In this post, you will be learning how to start a single unit test with Karma test runner in Angular.

ng new angular-single-karma-test-tutorial
cd angular-single-karma-test-tutorial

I know you can do just run an ng test command and it will run all of the spec files it finds and the tests in it, but for now, I would like to run just one that is made by me.

Helpful link

custom-test.spec.ts

import { TestBed, async } from '@angular/core/testing';
import { RouterTestingModule } from '@angular/router/testing';
import { AppComponent } from './app.component';

describe('AppComponentCustom', () => {
  beforeEach(async(() => {
    TestBed.configureTestingModule({
      imports: [
        RouterTestingModule
      ],
      declarations: [
        AppComponent
      ],
    }).compileComponents();
  }));

  it('should sum properly', () => {
    const fixture = TestBed.createComponent(AppComponent);
    const app = fixture.debugElement.componentInstance;
    expect(app.sum(1, 3)).toEqual(4);
  });

});

app.component.ts

export class AppComponent {
  sum(n1: number, n2: number) {
    return n1 + n2;
  }
}

Now put f in front of describe to focus only on that describe like describe and f in front of it to focus only on that test single test fit.

ng test

And it should all work out for you, testing a single file, this will still show you all test but run only one.
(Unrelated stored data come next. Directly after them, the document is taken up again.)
(* ===== verification/DispcInv.v ===== *)
(** * Display: what a step of the driver may change

    [core_of] is the part of the state on which locks, power and clocks depend.  An
    operation is [quiet] when it leaves the core alone; most are, and only the
    others need a specification of their own. *)

From S2P Require Import Prelude CMonad DispcTypes SprdPanel Dispc DispcFrame.

Record core : Type := mk_core {
  k_panel : option panel_spec; k_if : panel_if; k_enable : Z; k_lock : bool; k_sem : bool; k_irqs : bool;
  k_inited : bool; k_open : bool; k_count : Z; k_emc : Z; k_dispc : Z; k_dpi : Z; k_dbi : Z;
  k_par : parameters; k_results : list Z; k_id : Z }.

(** The panel up to its frame rate, which changes with the clock. *)
Definition core_of (s : machine) : core :=
  mk_core (with_fps 0 <$> panel (dev s)) (panel_if_type (dev s)) (enable (dev s)) (refresh_lock (dev s))
    (clk_sem (ctx s)) (irqs_on (hw s)) (is_inited (ctx s)) (clk_is_open (ctx s)) (clk_open_count (ctx s))
    (clk_emc (hw s)) (clk_dispc (hw s)) (clk_dpi (hw s)) (clk_dbi (hw s)) (par s) (clk_results (env s))
    (dev_id (dev s)).

Definition k_is_dpi (c : core) : bool := bool_decide (k_if c = SPRDFB_PANEL_IF_DPI).

Lemma core_panel s c : core_of s = c → is_Some (k_panel c) → ∃ p, panel (dev s) = Some p.
Proof. intros <-. simpl. intros [q Hq]. destruct (panel (dev s)); [by eauto|done]. Qed.
Lemma core_dpi s c : core_of s = c → is_dpi s = k_is_dpi c.
Proof. by intros <-. Qed.

(** From a state with core [c], [m] returns with the core unchanged. *)
Definition quiet {A} (c : core) (m : M machine A) : Prop := ∀ s,
  core_of s = c → wp m (λ _ s', core_of s' = c) s.

Section quiet.
Context `{!FbMacros} {c : core}.

Lemma quiet_mret {A} (a : A) : quiet c (mret a).
Proof. by intros s Hs. Qed.
Lemma quiet_mbind {A B} (m : M machine A) (k : A → M machine B) :
  quiet c m → (∀ a, quiet c (k a)) → quiet c (m ≫= k).
Proof.
  intros Hm Hk s Hs. apply wp_bind. eapply wp_mono; [by apply Hm|]. intros a s' Hc. by apply Hk.
Qed.
Lemma quiet_mget {A} (k : machine → M machine A) :
  (∀ s, core_of s = c → quiet c (k s)) → quiet c (get ≫= k).
Proof. intros Hk s Hs. by apply (Hk s). Qed.
Lemma quiet_panel {A} (k : panel_spec → M machine A) :
  is_Some (k_panel c) → (∀ p, quiet c (k p)) → quiet c (the_panel ≫= k).
Proof.
  intros Hp Hk s Hs. destruct (core_panel s c Hs Hp) as [p Ep].
  unfold the_panel, mbind, M_bind, wp. rewrite Ep. by apply (Hk p s).
Qed.

Lemma quiet_when b m : quiet c m → quiet c (when b m).
Proof. intros. destruct b; [done|apply quiet_mret]. Qed.
Lemma quiet_mod_ctx f : (∀ s, core_of (set_ctx (f (ctx s)) s) = core_of s) → quiet c (mod_ctx f).
Proof. intros Hf s <-. apply Hf. Qed.
Lemma quiet_mod_dev f : (∀ s, core_of (set_dev (f (dev s)) s) = core_of s) → quiet c (mod_dev f).
Proof. intros Hf s <-. apply Hf. Qed.
Lemma quiet_mod_hw f : (∀ s, core_of (set_hw (f (hw s)) s) = core_of s) → quiet c (mod_hw f).
Proof. intros Hf s <-. apply Hf. Qed.
Lemma quiet_mod_panel f : is_Some (k_panel c) → (∀ p, with_fps 0 (f p) = with_fps 0 p) → quiet c (mod_panel f).
Proof.
  intros Hp Hf s Hs. destruct (core_panel s c Hs Hp) as [p Ep].
  unfold mod_panel, the_panel, mbind, M_bind, wp. rewrite Ep.
  rewrite <- Hs. unfold mod_dev, modify, core_of. simpl. by rewrite Ep; simpl; rewrite Hf.
Qed.
Lemma quiet_emit e : quiet c (emit e).
Proof. by intros s <-. Qed.
Lemma quiet_answer : quiet c answer.
Proof. intros s <-. unfold answer, wp. by destruct (answers (env s)). Qed.
Lemma quiet_dispc_read r : quiet c (dispc_read r).
Proof. by intros s <-. Qed.
Lemma quiet_shdw : quiet c read_SHDW_OSD_BASE_ADDR.
Proof. by intros s <-. Qed.
Lemma quiet_dispc_write v r : quiet c (dispc_write v r).
Proof. by intros s <-. Qed.
Lemma quiet_set_bits v r : quiet c (dispc_set_bits v r).
Proof. by intros s <-. Qed.
Lemma quiet_clear_bits v r : quiet c (dispc_clear_bits v r).
Proof. by intros s <-. Qed.
End quiet.

Create HintDb quiet discriminated.
#[export] Hint Resolve quiet_mret quiet_emit quiet_answer quiet_dispc_read quiet_shdw
  quiet_dispc_write quiet_set_bits quiet_clear_bits : quiet.

(** Break a program into its steps, down to what the database knows. *)
Ltac quiet_step :=
  lazymatch goal with
  | |- quiet _ (get ≫= _) => apply quiet_mget; intros ? ?
  | |- quiet _ (the_panel ≫= _) => apply quiet_panel; [assumption|intros ?]
  | |- quiet _ (_ ≫= _) => apply quiet_mbind; [|intros ?]
  | |- quiet _ (when _ _) => apply quiet_when
  | |- quiet _ (mod_ctx _) => apply quiet_mod_ctx; intros [[] ? ? ? ?]; simpl; repeat case_match; reflexivity
  | |- quiet _ (mod_dev _) => apply quiet_mod_dev; reflexivity
  | |- quiet _ (mod_hw _) => apply quiet_mod_hw; reflexivity
  | |- quiet _ (if ?c then _ else _) => destruct c
  | |- quiet _ (match ?c with _ => _ end) => destruct c
  end.
Ltac quiet_tac := repeat first [ progress eauto 2 with quiet nocore | quiet_step ].

Section ops.
Context `{!FbMacros} (c : core) (Hpanel : is_Some (k_panel c)).

(** ** Quiet operations *)

Lemma quiet_invalidate : quiet c sprdfb_panel_invalidate.
Proof. unfold sprdfb_panel_invalidate. quiet_tac. Qed.
Lemma quiet_before_refresh : quiet c sprdfb_panel_before_refresh.
Proof. unfold sprdfb_panel_before_refresh. quiet_tac. Qed.
Lemma quiet_after_refresh : quiet c sprdfb_panel_after_refresh.
Proof. unfold sprdfb_panel_after_refresh. quiet_tac. Qed.
Lemma quiet_change_fps f : quiet c (sprdfb_panel_change_fps f).
Proof. unfold sprdfb_panel_change_fps. quiet_tac. Qed.
Hint Resolve quiet_invalidate quiet_before_refresh quiet_after_refresh quiet_change_fps : quiet.

Lemma quiet_isr_done v : quiet c (isr_done v).
Proof. unfold isr_done. quiet_tac. Qed.
Lemma quiet_isr_vsync v : quiet c (isr_vsync v).
Proof. unfold isr_vsync. quiet_tac. Qed.
Hint Resolve quiet_isr_done quiet_isr_vsync : quiet.
Lemma quiet_dispc_isr v : quiet c (dispc_isr v).
Proof. unfold dispc_isr. quiet_tac. Qed.
Hint Resolve quiet_dispc_isr : quiet.
Lemma quiet_interrupt v : quiet c (interrupt v).
Proof. unfold interrupt. quiet_tac. Qed.
Hint Resolve quiet_interrupt : quiet.
Lemma quiet_sleep cond l : quiet c (sleep cond l).
Proof. induction l; simpl; quiet_tac. Qed.
Hint Resolve quiet_sleep : quiet.
Lemma quiet_next_wake : quiet c next_wake.
Proof. intros s <-. unfold next_wake, wp. by destruct (wakes (env s)). Qed.
Hint Resolve quiet_next_wake : quiet.
Lemma quiet_wait cond : k_irqs c = true → quiet c (wait_event_interruptible_timeout cond).
Proof.
  intros Hi. unfold wait_event_interruptible_timeout. apply quiet_mget; intros s Hs.
  assert (irqs_on (hw s) = true) as -> by (by rewrite <- Hs in Hi). quiet_tac.
Qed.
Hint Resolve quiet_wait : quiet.
Lemma quiet_sync : k_irqs c = true → quiet c dispc_sync.
Proof. intros. unfold dispc_sync. quiet_tac. Qed.
Hint Resolve quiet_sync : quiet.

Lemma quiet_irq_trick : quiet c dispc_irq_trick.
Proof. unfold dispc_irq_trick. quiet_tac. Qed.
Lemma quiet_osd_alpha a : quiet c (dispc_set_osd_alpha a).
Proof. unfold dispc_set_osd_alpha. quiet_tac. Qed.
Lemma quiet_bg_color a : quiet c (dispc_set_bg_color a).
Proof. unfold dispc_set_bg_color. quiet_tac. Qed.
Lemma quiet_osd_ck a : quiet c (dispc_set_osd_ck a).
Proof. unfold dispc_set_osd_ck. quiet_tac. Qed.
Hint Resolve quiet_irq_trick quiet_osd_alpha quiet_bg_color quiet_osd_ck : quiet.
Lemma quiet_layer_init v : quiet c (dispc_layer_init v).
Proof. unfold dispc_layer_init. quiet_tac. Qed.
Lemma quiet_layer_update v : quiet c (dispc_layer_update v).
Proof. unfold dispc_layer_update. quiet_tac. Qed.
Hint Resolve quiet_layer_init quiet_layer_update : quiet.

(** A frame waits for another one nowhere: on the panels that are driven all the time
    the code that would is dead. *)
Lemma quiet_dispc_run : quiet c dispc_run.
Proof.
  unfold dispc_run. apply quiet_mget; intros s0 Hs0. destruct (enable _ =? 0); [quiet_tac|].
  apply quiet_mbind; [|intros; quiet_tac].
  destruct (is_dpi s0) eqn:Ed; [|quiet_tac]. apply quiet_mbind; [quiet_tac|intros _].
  apply quiet_mbind; [quiet_tac|intros _]. destruct (is_first_frame _); [quiet_tac|].
  apply quiet_mget; intros s1 Hs1. rewrite (core_dpi _ _ Hs1), <- (core_dpi _ _ Hs0), Ed, andb_false_r.
  quiet_tac.
Qed.
Hint Resolve quiet_dispc_run : quiet.

Lemma quiet_dispc_stop : quiet c dispc_stop.
Proof. unfold dispc_stop. quiet_tac. Qed.
Hint Resolve quiet_dispc_stop : quiet.
Lemma quiet_wait_stopped n : quiet c (wait_stopped n).
Proof. induction n; simpl; quiet_tac. Qed.
Hint Resolve quiet_wait_stopped : quiet.
Lemma quiet_stop_for_feature : quiet c dispc_stop_for_feature.
Proof. unfold dispc_stop_for_feature. quiet_tac. Qed.
Lemma quiet_run_for_feature : quiet c dispc_run_for_feature.
Proof. unfold dispc_run_for_feature. quiet_tac. Qed.
Lemma quiet_dispc_reset : quiet c dispc_reset.
Proof. unfold dispc_reset. quiet_tac. Qed.
Lemma quiet_module_enable : quiet c dispc_module_enable.
Proof. unfold dispc_module_enable. quiet_tac. Qed.
Hint Resolve quiet_stop_for_feature quiet_run_for_feature quiet_dispc_reset quiet_module_enable : quiet.

Lemma quiet_overlay_open : quiet c overlay_open.
Proof. unfold overlay_open. quiet_tac. Qed.
Lemma quiet_overlay_start l : quiet c (overlay_start l).
Proof. unfold overlay_start. quiet_tac. Qed.
Lemma quiet_img_configure t r b y u rb : quiet c (overlay_img_configure t r b y u rb).
Proof. unfold overlay_img_configure. quiet_tac. Qed.
Lemma quiet_osd_configure t r b y rb : quiet c (overlay_osd_configure t r b y rb).
Proof. unfold overlay_osd_configure. quiet_tac. Qed.
Lemma quiet_overlay_close : quiet c overlay_close.
Proof. unfold overlay_close. quiet_tac. Qed.
Hint Resolve quiet_overlay_open quiet_overlay_start quiet_img_configure quiet_osd_configure
  quiet_overlay_close : quiet.

Lemma quiet_flip_rb rb : quiet c (flip_rb rb).
Proof. unfold flip_rb. quiet_tac. Qed.
Lemma quiet_refresh_ctrl v : quiet c (refresh_ctrl v).
Proof. unfold refresh_ctrl. quiet_tac. Qed.
Hint Resolve quiet_flip_rb quiet_refresh_ctrl : quiet.

(** What an operation does while it holds the lock. *)
Lemma quiet_refresh_body : k_irqs c = true → quiet c refresh_body.
Proof. intros. unfold refresh_body. quiet_tac. Qed.
Lemma quiet_enable_overlay_body i : k_irqs c = true → quiet c (enable_overlay_body i).
Proof. intros. unfold enable_overlay_body. quiet_tac. Qed.
Lemma quiet_pageflip_body phys : k_irqs c = true → quiet c (pageflip_body phys).
Proof. intros. unfold pageflip_body. quiet_tac. Qed.
Lemma quiet_display_body size d : k_irqs c = true → quiet c (display_overlay_body size d).
Proof. intros. unfold display_overlay_body. quiet_tac. Qed.
Lemma quiet_wait_for_vsync : k_irqs c = true → quiet c spdfb_dispc_wait_for_vsync.
Proof. intros. unfold spdfb_dispc_wait_for_vsync. quiet_tac. Qed.
Lemma quiet_change_threshold b : quiet c (sprdfb_dispc_change_threshold b).
Proof. unfold sprdfb_dispc_change_threshold, dispc_set_threshold. quiet_tac. Qed.
End ops.

#[export] Hint Resolve quiet_invalidate quiet_before_refresh quiet_after_refresh quiet_change_fps
  quiet_interrupt quiet_sync quiet_osd_alpha quiet_bg_color quiet_layer_init quiet_layer_update
  quiet_dispc_run quiet_dispc_stop quiet_stop_for_feature quiet_run_for_feature quiet_dispc_reset
  quiet_module_enable quiet_refresh_body quiet_enable_overlay_body quiet_pageflip_body
  quiet_display_body quiet_wait_for_vsync quiet_change_threshold : quiet.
If you want to run only a single file just edit your test.ts with the path of your single file in my case is: ./src/app/custom-test.spec.ts.

Just replace

const context = require.context('./', true, /\.spec\.ts$/);

in test.ts with

const context = require.context('./', true, /custom-test\.spec\.ts$/);

and run again ng test. And with that, you should have enough knowledge to test our components or classes by yourself in Angular.